Effect of plasma factors on the generation of NO from SNVP and SIN-1 in WP. Platelets were equilibrated to 37°C before the addition of SNVP (100 μM; a) or SIN-1 (100 μM; b). In experiments involving SNVP, WP were preincubated with CP (0.4 g l⁻¹) for 1-min prior to the addition of SNVP. In SIN-1 experiments, WP were preincubated with SOD (500 U ml⁻¹), Asc (100 μM) or HSA (4%) for 1-min before the addition of SIN-1. Data shown are the mean, with the s.e.m. indicated for every 60th (1-min) time point (n=4).

Figure 4

Effect of plasma factors on cGMP-independent inhibition of platelet aggregation by SNVP and SIN-1 in WP. Platelets equilibrated to 37°C were preincubated with ODQ (20 μM) for 14-min before the addition of CP (0.4 g l⁻¹) 1-min prior to the addition of SNVP (a). SOD (500 U ml⁻¹) was also added to ODQ-treated WP 1-min before the addition of SIN-1 (b). After incubation with SNVP or SIN-1 for 1-min, U46619 (8 μM) was added to induce aggregation. Previous data are added as a comparison. Data are expressed as the mean±s.e.m. (n=6).

Figure 5

Effect of DEA/NO, SNVP and SIN-1 on Ca²⁺signalling in Fura-2 labelled WP. Platelets loaded with Fura-2 were equilibrated to 37°C before the addition of DEA/NO (10 μM – a(i)), SNVP (100 μM – a(ii)) or SIN-1 (100 μM – a(iii)). In experiments involving ODQ, WP were preincubated with ODQ (20 μM) for 15-min before the addition of NO_x donor. In other experiments, ODQ-treated WP were reconstituted with CP (0.4 g l⁻¹) or SOD (500 U ml⁻¹) before the addition of SNVP or SIN-1 respectively.

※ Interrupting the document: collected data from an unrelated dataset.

(** C6: the constructor ends in a [std::logic_error] carrying one of its
    diagnostics, and not in an abort, whenever the configuration is not an
    object, [start_time] is absent or not an integer, [interval] is
    present but not an integer, or [from] or [to] is missing; a
    configuration without [interval] that passes the checks gives a route
    whose interval is 3600. *)
Theorem MigrateRoute_config_rejects factory json tp :
  (config_invalid json = true ->
   exists msg, msg ∈ diagnostics /\
     MigrateRoute_config factory json tp = Throws (logic_error msg)) /\
  (folly.isObject json = false ->
   MigrateRoute_config factory json tp
   = Throws (logic_error "MigrateRoute should be object")) /\
  (forall items, json = folly.OBJECT items ->
   present_int items "start_time" = false ->
   MigrateRoute_config factory json tp
   = Throws (logic_error "MigrateRoute has no/invalid start_time")) /\
  (forall items s jfrom jto from to, json = folly.OBJECT items ->
   items !! "start_time" = Some (folly.INT64 s) ->
   items !! "interval" = None ->
   items !! "from" = Some jfrom -> items !! "to" = Some jto ->
   create factory jfrom = Returns (Some from) ->
   create factory jto = Returns (Some to) ->
   MigrateRoute_config factory json tp
   = Returns (mkMigrateRoute from to s 3600 tp)).
Proof.
  rewrite MigrateRoute_config_eq. repeat split.
  - unfold config_invalid, present, present_int, diagnostics.
    destruct json as [| | | | | items |];
      try (intros _; eexists; split; [| reflexivity]; set_solver).
    destruct (items !! "start_time") as [[]|]; cbn;
      try (intros _; eexists; split; [| reflexivity]; set_solver).
    destruct (items !! "from"); cbn;
      [| intros _; eexists; split; [| reflexivity]; set_solver].
    destruct (items !! "to"); cbn;
      [| destruct (items !! "interval") as [[]|]; intros _; eexists;
         (split; [| reflexivity]); set_solver].
    destruct (items !! "interval") as [[]|]; cbn;
      try discriminate;
      intros _; eexists; (split; [| reflexivity]); set_solver.
  - destruct json; cbn; try reflexivity; discriminate.
  - intros items -> Hst. unfold present_int in Hst.
    destruct (items !! "start_time") as [[]|]; try reflexivity; discriminate.
  - intros items s jfrom jto from to -> Hs Hi Hf Ht Hcf Hct.
    rewrite Hs, Hf, Ht, Hi. cbn. rewrite Hcf. cbn. rewrite Hct. reflexivity.
Qed.

End ConstructionProperties.

(** ** The concrete instance *)

Section ScenarioProperties.

Import Scenario.

Lemma TestReply_asymmetric : worseThan_asymmetric (Reply := TestReply).
Proof.
  intros a b. cbn. intros Hab.
  apply Z.ltb_lt in Hab. apply Z.ltb_ge. lia.
Qed.

Lemma small_in_range z : -1000000 <= z <= 1000000 -> TimeT.in_range z.
Proof. unfold TimeT.in_range, TimeT.min_value, TimeT.max_value. lia. Qed.

(** The scenario of the specification, [startTime = 1000] and
    [interval = 100]. *)
Example scenario_500 :
  routeMask (migration 1000 100) (at_time 500) op_delete = kFromMask /\
  routeMask (migration 1000 100) (at_time 500) op_get = kFromMask.
Proof. split; reflexivity. Qed.

Example scenario_1050 :
  routeMask (migration 1000 100) (at_time 1050) op_delete = 3 /\
  routeMask (migration 1000 100) (at_time 1050) op_set = kFromMask.
Proof. split; reflexivity. Qed.

Example scenario_1150 :
  routeMask (migration 1000 100) (at_time 1150) op_delete = 3 /\
  routeMask (migration 1000 100) (at_time 1150) op_get = kToMask.
Proof. split; reflexivity. Qed.

Example scenario_1300 :
  routeMask (migration 1000 100) (at_time 1300) op_delete = kToMask /\
  routeMask (migration 1000 100) (at_time 1300) op_get = kToMask.
Proof. split; reflexivity. Qed.

Example scenario_route_1050 :
  route (migration 1000 100) ToFirst (at_time 1050) op_delete []
  = (Some bad, [FromHandle; ToHandle]).
Proof. reflexivity. Qed.

(** On a tie the reply of the task that completes first is kept. *)
Example scenario_tie :
  result (route (tied_migration 1000 100) FromFirst (at_time 1050) op_delete)
  = Some (mkReply 0 "from") /\
  result (route (tied_migration 1000 100) ToFirst (at_time 1050) op_delete)
  = Some (mkReply 0 "to").
Proof. split; reflexivity. Qed.

(** C1 as stated fails: in a dual dispatch whose [to_] reply is strictly
    worse than its [from_] reply, [route] returns the [to_] reply, which
    is not the one that is not worse. *)
Lemma route_dual_returns_worse_counterexample :
  let r := migration 1000 100 in
  let req := at_time 1050 in
  routeMask r req op_delete = Z.lor kFromMask kToMask /\
  result (route r FromFirst req op_delete) = Some bad /\
  worseThan bad good = true /\
  ~ not_worse_of bad (reply_of r FromHandle req op_delete)
                     (reply_of r ToHandle req op_delete).
Proof.
  cbn zeta. repeat split; try reflexivity.
  intros (_ & Hworse & _). vm_compute in Hworse. discriminate.
Qed.

(** C3 as stated fails for a negative interval: at [now = 900] with
    [startTime = 1000] and [interval = -100] the time is at or after
    [startTime + 2 * interval = 800], yet the decision for a delete-like
    operation is FROM and not TO. *)
Lemma routeMask_deleteLike_counterexample :
  let r := migration 1000 (-100) in
  let req := at_time 900 in
  DeleteLike op_delete = true /\
  tp_ r req >= startTimeSec_ r + 2 * intervalSec_ r /\
  routeMask r req op_delete = kFromMask /\
  routeMask r req op_delete <> kToMask.
Proof. cbn zeta. repeat split; try reflexivity; cbn; (lia || discriminate). Qed.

Representative traces are included (i–iii) alongside summary data obtained by measuring the AUC (b). ODQ did not affect DEA/NO-mediated inhibition of Ca²⁺signalling (P>0.05); however, it significantly attenuated the inhibitory action of SNVP and SIN-1 on Ca²⁺signalling (P<0.001). The effect of ODQ was significantly reversed by the addition of CP and SOD to SNVP and SIN-1, respectively (P<0.001). Summary data are expressed as the mean±s.e.m. (n=4–6).

Figure 6

Effect of ODQ incubation on NO generation by DEA/NO, SNVP and SIN-1 in PRP. Platelets were equilibrated to 37°C before the addition of DEA/NO (3 μM – a), SNVP (100 μM – b) or SIN-1 (100 μM – c). In experiments involving ODQ, PRP was treated with ODQ (20 μM) for 15-min before the addition of DEA/NO, SNVP or SIN-1. Data shown are the mean, with the s.e.m. indicated for every 60th (1-min) time point (n=4).